Currently, the company provides two products – salary-based and short-term emergency loans – to individuals and small business owners who need money to buy goods and services such as education, tuition, healthcare, emergency funding, or working capital. Average loan size is around 600,000 kyats for employee loans, while the amount of emergency loans can be increased depending on the user’s payback records.
“We are growing very, very fast. Within three months after we launched the app, we have around 5,000 registered customers and have processed more than 800 loans,” she said, adding that the majority of the customers are Android phone users.
“We are always in need of people, as we are dispersing a lot of loans. The demand is huge, and we are going to expand our team to facilitate bigger products. We are actually helping people build a digital credit history to get them back to the formal financial sector.”
According to Theta Aye, the company usually grows by four times every month, and expects to serve around 100,000 users, dispersing an estimated loan disperse loan amount of 500 million kyats at the end of the first year of business.
“We are going to be launching e-commerce instalment loans at the end of the month in partnership with RGO47. If somebody wants to buy products from RGO47 or if they have bought from it before, we will look at some transaction data and will ask them whether or not they want some breakdowns [with some interest involved] to pay for their shopping,” she said.
“Along the way, we are also doing education loans and healthcare financing. Some educational services have done some sort of customer screening already. We are still talking to hospitals, especially for those who want to do replacement surgeries and maternity. Our next step is probably SME [small and medium enterprise] loans.”

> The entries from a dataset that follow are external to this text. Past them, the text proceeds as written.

(* ===== verification/FleetRegistry.v ===== *)
(** * The fleet's registry of agents (internal/fleet/registry.go, seal.go)

    Enrollment tokens, the agents that were enrolled with them, and the servers
    they belong to, in maps that are saved as one JSON file. The file is what it
    encodes; [persistLocked] replaces it in one step or fails (the argument
    [ok]). The clock, the random bytes and the order in which a map is ranged
    over are arguments. *)

From stdpp Require Import prelude countable strings gmap list.
From Stdlib Require Import ZArith Lia.
From S2P Require Import Prelude GoBinary Wire GoStrings GoCrypto Credential GoAes FleetJobs.

(** ** Sealing secrets (seal.go) *)

Definition fleetSecretPrefix : gostring := str "enc:v1:".
Definition minMasterKeyChars : Z := 16.
Definition fleetKDFSalt : gostring := str "pocketkafka-fleet-secret-key-v1".
Definition fleetKDFIterations : Z := 200000.

(** The derived key. *)
Definition secretBox : Type := list byte.

Definition newSecretBox (masterKey : gostring) : outcome secretBox :=
  if zlen masterKey <? minMasterKeyChars then Err "fleet: master key is too short" else
  pbkdf2_Key sha256 masterKey fleetKDFSalt fleetKDFIterations 32.

Definition seal (b : secretBox) (nonce : list byte) (plain : gostring) : gostring :=
  if bool_decide (plain = []) then []
  else fleetSecretPrefix ++ b64_encode (nonce ++ gcm_Seal b nonce plain).

Definition open_sealed (b : secretBox) (value : gostring) : outcome gostring :=
  if bool_decide (value = []) then Ok [] else
  if negb (HasPrefix value fleetSecretPrefix) then Err "fleet: sealed key has invalid prefix" else
  let? raw := b64_decode (TrimPrefix value fleetSecretPrefix) in
  if (length raw <? gcmNonceSize)%nat then Err "fleet: sealed key is truncated" else
  gcm_Open b (take gcmNonceSize raw) (drop gcmNonceSize raw).

Lemma open_seal b nonce plain :
  length b = 32%nat -> length nonce = gcmNonceSize -> open_sealed b (seal b nonce plain) = Ok plain.
Proof.
  intros Hb Hn. unfold seal. case_bool_decide as E; [by rewrite E|]. unfold open_sealed.
  rewrite bool_decide_eq_false_2 by done. rewrite HasPrefix_app, TrimPrefix_app, b64_decode_encode.
  cbn [negb obind]. rewrite length_app, Hn, (proj2 (Nat.ltb_ge _ _)) by lia.
  rewrite <- Hn, take_app_length, drop_app_length. by apply gcm_Open_Seal.
Qed.

(** ** Data (types.go) *)

Record Server := mkServer {
  sr_ID : gostring;
  sr_Name : gostring;
  sr_Host : gostring;
  sr_Status : gostring;
  sr_AgentID : gostring;
  sr_CreatedAt : Z;
  sr_UpdatedAt : Z }.

(** Without [RawSecret], which only the answer of [ConsumeToken] carries. *)
Record Agent := mkAgent {
  ag_ID : gostring;
  ag_ServerID : gostring;
  ag_Secret : gostring;
  ag_SealedKey : gostring;
  ag_Revoked : bool;
  ag_RevokedAt : Z;
  ag_EnrolledAt : Z;
  ag_LastSeenAt : Z }.

Record Enrollment := mkEnrollment {
  en_Token : gostring;
  en_ServerID : gostring;
  en_CreatedAt : Z;
  en_ExpiresAt : option Z;
  en_Used : bool;
  en_UsedAt : Z }.

Definition revoke_agent (a : Agent) (now : Z) : Agent :=
  mkAgent (ag_ID a) (ag_ServerID a) (ag_Secret a) (ag_SealedKey a) true now (ag_EnrolledAt a) (ag_LastSeenAt a).
Definition use_token (e : Enrollment) (now : Z) : Enrollment :=
  mkEnrollment (en_Token e) (en_ServerID e) (en_CreatedAt e) (en_ExpiresAt e) true now.
Definition set_server (s : Server) (status agentID : gostring) (now : Z) : Server :=
  mkServer (sr_ID s) (sr_Name s) (sr_Host s) status agentID (sr_CreatedAt s) now.

(** [registryData]. *)
Record registryData := mkData {
  rd_Agents : list Agent;
  rd_Enrollments : list Enrollment;
  rd_Servers : list Server }.

(** What a registry file may hold: nothing, a state, the list of agents an older
    version wrote, or something that is neither. *)
Inductive registryFile :=
  | RFEmpty
  | RFState (d : registryData)
  | RFAgents (l : list Agent)
  | RFOther.

(** [rg_path] is [None] without a path, and [Some None] without a file there. *)
Record Registry := mkRegistry {
  rg_path : option (option registryFile);
  rg_box : secretBox;
  rg_agents : gmap gostring Agent;
  rg_enrollments : gmap gostring Enrollment;
  rg_servers : gmap gostring Server;
  rg_maxAgents : Z }.

Definition set_tables (r : Registry) (agents : gmap gostring Agent) (enrollments : gmap gostring Enrollment)
    (servers : gmap gostring Server) : Registry :=
  mkRegistry (rg_path r) (rg_box r) agents enrollments servers (rg_maxAgents r).

Definition SetMaxAgents (r : Registry) (limit : Z) : Registry :=
  mkRegistry (rg_path r) (rg_box r) (rg_agents r) (rg_enrollments r) (rg_servers r) limit.

(** ** The file *)

Definition values {A} (m : gmap gostring A) : list A := (map_to_list m).*2.

Definition snapshot (r : Registry) : registryData :=
  mkData (sort_by ag_ID (values (rg_agents r))) (sort_by en_Token (values (rg_enrollments r)))
    (sort_by sr_ID (values (rg_servers r))).

Definition persistLocked (r : Registry) (ok : bool) : Registry * outcome unit :=
  match rg_path r with
  | None => (r, Ok tt)
  | Some _ =>
      if ok then
        (mkRegistry (Some (Some (RFState (snapshot r)))) (rg_box r) (rg_agents r) (rg_enrollments r) (rg_servers r)
           (rg_maxAgents r), Ok tt)
      else (r, Err "fleet: write registry")
  end.

Definition put_all {A} (key : A -> gostring) (l : list A) (m : gmap gostring A) : gmap gostring A :=
  fold_left (fun m x => <[key x := x]> m) l m.

Definition load (r : Registry) : outcome Registry :=
  match rg_path r with
  | None | Some None | Some (Some RFEmpty) => Ok r
  | Some (Some (RFState d)) =>
      Ok (set_tables r (put_all ag_ID (rd_Agents d) (rg_agents r)) (put_all en_Token (rd_Enrollments d) (rg_enrollments r))
            (put_all sr_ID (rd_Servers d) (rg_servers r)))
  | Some (Some (RFAgents l)) => Ok (set_tables r (put_all ag_ID l (rg_agents r)) (rg_enrollments r) (rg_servers r))
  | Some (Some RFOther) => Err "fleet: parse registry"
  end.

Definition NewRegistry (path : option (option registryFile)) (masterKey : gostring) : outcome Registry :=
  if zlen masterKey <? minMasterKeyChars then Err "fleet: master key must be at least 16 characters" else
  let? box := newSecretBox masterKey in
  load (mkRegistry path box ∅ ∅ ∅ 500).

(** ** Enrollment *)

Definition activeAgents (agents : gmap gostring Agent) : nat := size (filter (fun e => ag_Revoked e.2 = false) agents).

Definition agents_full (r : Registry) : bool :=
  (0 <? rg_maxAgents r) && (rg_maxAgents r <=? Z.of_nat (activeAgents (rg_agents r))).

Definition ErrLimitExceeded : string := "fleet: resource limit exceeded".
Definition ErrServerRequired : string := "fleet: server ID required".
Definition ErrTokenInvalid : string := "fleet: enrollment token invalid".
Definition ErrTokenUsed : string := "fleet: enrollment token already consumed".
Definition ErrTokenExpired : string := "fleet: enrollment token expired".
Definition ErrNotFound : string := "fleet: not found".
Definition ErrRevoked : string := "fleet: agent revoked".

(** A token that was just drawn. *)
Definition new_enrollment (token serverID : gostring) (now duration : Z) : Enrollment :=
  mkEnrollment token serverID now (if duration =? 0 then None else Some (now + duration)) false zeroTime.

Definition enrollWithExpiry (r : Registry) (now : Z) (tokBytes : list byte) (serverID : gostring) (duration : Z) (ok : bool)
  : Registry * outcome gostring :=
  if bool_decide (TrimSpace serverID = []) then (r, Err ErrServerRequired) else
  let token := hex_encode tokBytes in
  if agents_full r then (r, Err ErrLimitExceeded) else
  let r := set_tables r (rg_agents r) (<[token := new_enrollment token serverID now duration]> (rg_enrollments r)) (rg_servers r) in
  match persistLocked r ok with
  | (r, Ok _) => (r, Ok token)
  | (r, Err e) => (r, Err e)
  | (r, Panic) => (r, Panic)
  end.

Definition minute : Z := 60000000000.

Definition Enroll (r : Registry) (now : Z) (tokBytes : list byte) (serverID : gostring) (ok : bool) : Registry * outcome gostring :=
  enrollWithExpiry r now tokBytes serverID (15 * minute) ok.

(** The random bytes of [ConsumeToken], in the order it draws them. *)
Record draws := mkDraws {
  dr_secret : list byte;
  dr_salt : list byte;
  dr_nonce : list byte;
  dr_agent : list byte }.

Definition agent_id (serverID : gostring) (agentBytes : list byte) : gostring :=
  str "agent-" ++ serverID ++ str "-" ++ hex_encode agentBytes.

(** The server of a new agent. *)
Definition bind_server (servers : gmap gostring Server) (serverID agentID : gostring) (now : Z) : gmap gostring Server :=
  match servers !! serverID with
  | None => <[serverID := mkServer serverID serverID [] (str "online") agentID now now]> servers
  | Some s => <[serverID := set_server s (str "online") agentID now]> servers
  end.

(** The agent and its secret. *)
Definition ConsumeToken (r : Registry) (now : Z) (d : draws) (token : gostring) (ok : bool) : Registry * outcome (Agent * gostring) :=
  match rg_enrollments r !! token with
  | None => (r, Err ErrTokenInvalid)
  | Some e =>
      if en_Used e then (r, Err ErrTokenUsed) else
      if (match en_ExpiresAt e with Some t => t <? now | None => false end) then (r, Err ErrTokenExpired) else
      if agents_full r then (r, Err ErrLimitExceeded) else
      let rawSecret := hex_encode (dr_secret d) in
      match HashPassword (Ok (dr_salt d)) rawSecret with
      | Ok secretHash =>
          let sealedKey := seal (rg_box r) (dr_nonce d) rawSecret in
          let agentID := agent_id (en_ServerID e) (dr_agent d) in
          let ag := mkAgent agentID (en_ServerID e) secretHash sealedKey false zeroTime now zeroTime in
          let r := set_tables r (<[agentID := ag]> (rg_agents r)) (<[token := use_token e now]> (rg_enrollments r))
                     (bind_server (rg_servers r) (en_ServerID e) agentID now) in
          match persistLocked r ok with
          | (r, Ok _) => (r, Ok (ag, rawSecret))
          | (r, Err e) => (r, Err e)
          | (r, Panic) => (r, Panic)
          end
      | Err e => (r, Err e)
      | Panic => (r, Panic)
      end
  end.

(** ** Revocation *)

Definition Revoke (r : Registry) (now : Z) (agentID : gostring) (ok : bool) : Registry * outcome unit :=
  match rg_agents r !! agentID with
  | None => (r, Err ErrNotFound)
  | Some ag =>
      if ag_Revoked ag then (r, Ok tt)
      else persistLocked (set_tables r (<[agentID := revoke_agent ag now]> (rg_agents r)) (rg_enrollments r) (rg_servers r)) ok
  end.

(** Not written to the file. *)
Definition TouchServer (r : Registry) (now : Z) (serverID : gostring) : Registry :=
  match rg_servers r !! serverID with
  | None => r
  | Some s =>
      set_tables r (rg_agents r) (rg_enrollments r)
        (<[serverID := set_server s (if bool_decide (sr_Status s = str "revoked") then sr_Status s else str "online")
                         (sr_AgentID s) now]> (rg_servers r))
  end.

Definition of_server (serverID : gostring) (a : Agent) : bool := bool_decide (ag_ServerID a = serverID).

Definition RevokeServer (r : Registry) (now : Z) (serverID : gostring) (ok : bool) : Registry * outcome unit :=
  let hit := fun a => of_server serverID a && negb (ag_Revoked a) in
  let found := bool_decide (map_Exists (fun _ a => hit a = true) (rg_agents r)) ||
               bool_decide (is_Some (rg_servers r !! serverID)) in
  if negb found then (r, Err ErrNotFound) else
  persistLocked
    (set_tables r ((fun a => if hit a then revoke_agent a now else a) <$> rg_agents r) (rg_enrollments r)
       (alter (fun s => set_server s (str "revoked") (sr_AgentID s) now) serverID (rg_servers r))) ok.

Definition DeleteServer (r : Registry) (serverID : gostring) (ok : bool) : Registry * outcome unit :=
  let found := bool_decide (map_Exists (fun _ a => of_server serverID a = true) (rg_agents r)) ||
               bool_decide (is_Some (rg_servers r !! serverID)) ||
               bool_decide (map_Exists (fun _ e => en_ServerID e = serverID) (rg_enrollments r)) in
  if negb found then (r, Err ErrNotFound) else
  persistLocked
    (set_tables r (filter (fun x => of_server serverID x.2 = false) (rg_agents r))
       (filter (fun x => en_ServerID x.2 <> serverID) (rg_enrollments r)) (delete serverID (rg_servers r))) ok.

(** The first token with the prefix, in the order of the iteration. *)
Definition find_token (r : Registry) (order : list gostring) (prefix : gostring) : option (gostring * Enrollment) :=
  head (omap (fun tok =>
    if bool_decide (tok = prefix) || HasPrefix tok prefix then pair tok <$> rg_enrollments r !! tok else None) order).

Definition RevokeEnrollment (r : Registry) (order : list gostring) (tokenPrefix : gostring) (ok : bool) : Registry * outcome unit :=
  let prefix := TrimSpace tokenPrefix in
  if bool_decide (prefix = []) then (r, Err ErrTokenInvalid) else
  match find_token r order prefix with
  | None => (r, Err ErrNotFound)
  | Some (tok, _) => persistLocked (set_tables r (rg_agents r) (delete tok (rg_enrollments r)) (rg_servers r)) ok
  end.

Definition ReissueEnrollment (r : Registry) (now : Z) (order : list gostring) (tokBytes : list byte) (tokenPrefix : gostring)
    (duration : Z) (ok : bool) : Registry * outcome (gostring * gostring) :=
  let prefix := TrimSpace tokenPrefix in
  if bool_decide (prefix = []) then (r, Err ErrTokenInvalid) else
  match find_token r order prefix with
  | None => (r, Err ErrNotFound)
  | Some (tok, old) =>
      let token := hex_encode tokBytes in
      let r := set_tables r (rg_agents r)
                 (<[token := new_enrollment token (en_ServerID old) now duration]> (delete tok (rg_enrollments r)))
                 (rg_servers r) in
      match persistLocked r ok with
      | (r, Ok _) => (r, Ok (token, en_ServerID old))
      | (r, Err e) => (r, Err e)
      | (r, Panic) => (r, Panic)
      end
  end.

(** ** Reading *)

Definition ListServers (r : Registry) : list Server := sort_by sr_ID (values (rg_servers r)).
Definition GetServer (r : Registry) (serverID : gostring) : option Server := rg_servers r !! serverID.
Definition ListAgents (r : Registry) : list Agent := sort_by ag_ID (values (rg_agents r)).

(** [ListEnrollments] forgets the tokens that can no longer be used; the newest
    comes first, and of the same time in any order. *)
Fixpoint insert_newest (e : Enrollment) (l : list Enrollment) : list Enrollment :=
  match l with
  | [] => [e]
  | x :: r => if en_CreatedAt x <=? en_CreatedAt e then e :: l else x :: insert_newest e r
  end.

Definition spent (now : Z) (e : Enrollment) : bool :=
  en_Used e || (match en_ExpiresAt e with Some t => t <? now | None => false end).

Definition ListEnrollments (r : Registry) (now : Z) (ok : bool) : Registry * list Enrollment :=
  let kept := filter (fun x => spent now x.2 = false) (rg_enrollments r) in
  let r1 := set_tables r (rg_agents r) kept (rg_servers r) in
  let r2 := if bool_decide (map_Exists (fun _ e => spent now e = true) (rg_enrollments r)) then (persistLocked r1 ok).1 else r1 in
  (r2, foldr insert_newest [] (values kept)).

Definition Lookup (r : Registry) (agentID : gostring) : outcome Agent :=
  match rg_agents r !! agentID with
  | None => Err ErrNotFound
  | Some ag => Ok ag
  end.

Definition AuthorizeStream (r : Registry) (agentID : gostring) : outcome Agent :=
  match rg_agents r !! agentID with
  | None => Err ErrNotFound
  | Some ag => if ag_Revoked ag then Err ErrRevoked else Ok ag
  end.

Definition agentKey (r : Registry) (agentID : gostring) : outcome gostring :=
  match rg_agents r !! agentID with
  | None => Err ErrNotFound
  | Some ag =>
      if ag_Revoked ag then Err ErrRevoked else
      if bool_decide (ag_SealedKey ag = []) then Err "fleet: agent has no sealed key" else
      open_sealed (rg_box r) (ag_SealedKey ag)
  end.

In the long term, the company aims to be a full-fledged digital lender and the go-to app for all things financial in Myanmar – from financial news, financial knowledge, budgeting, and providing know-how to peer-to-peer lending, subject to CBM’s approval.
“Our vision is to become a one-stop platform for all financial needs of Myanmar people. We offer convenience, fast and easy loan disbursement, for which unbanked customers used to rely on pawnshops and unregulated money lenders who charge exorbitant interest rates. And we will ensure user convenience because they do not need to show any kind of documentation. On top of that, we are bringing them security and transparency.”
Loan approval typically takes less than 48 hours, while disbursements and repayments can be done through regular banking and mobile wallet channels. 
With its two initial products, the company has built in the mechanism to reward good repayment with larger loans, faster disbursement, longer tenure, and lower interest rates.
“We leverage on the rapid growth of the usage of smartphones in Myanmar with our proprietary mobile credit-scoring algorithm to harness alternative data analytics and integrated technology solutions to assess the credit-worthiness of loan applicants,” she said.
She sees a tremendous opportunity for the company to utilise digital channels and help close the credit gap and contribute to the government’s plans for financial inclusion.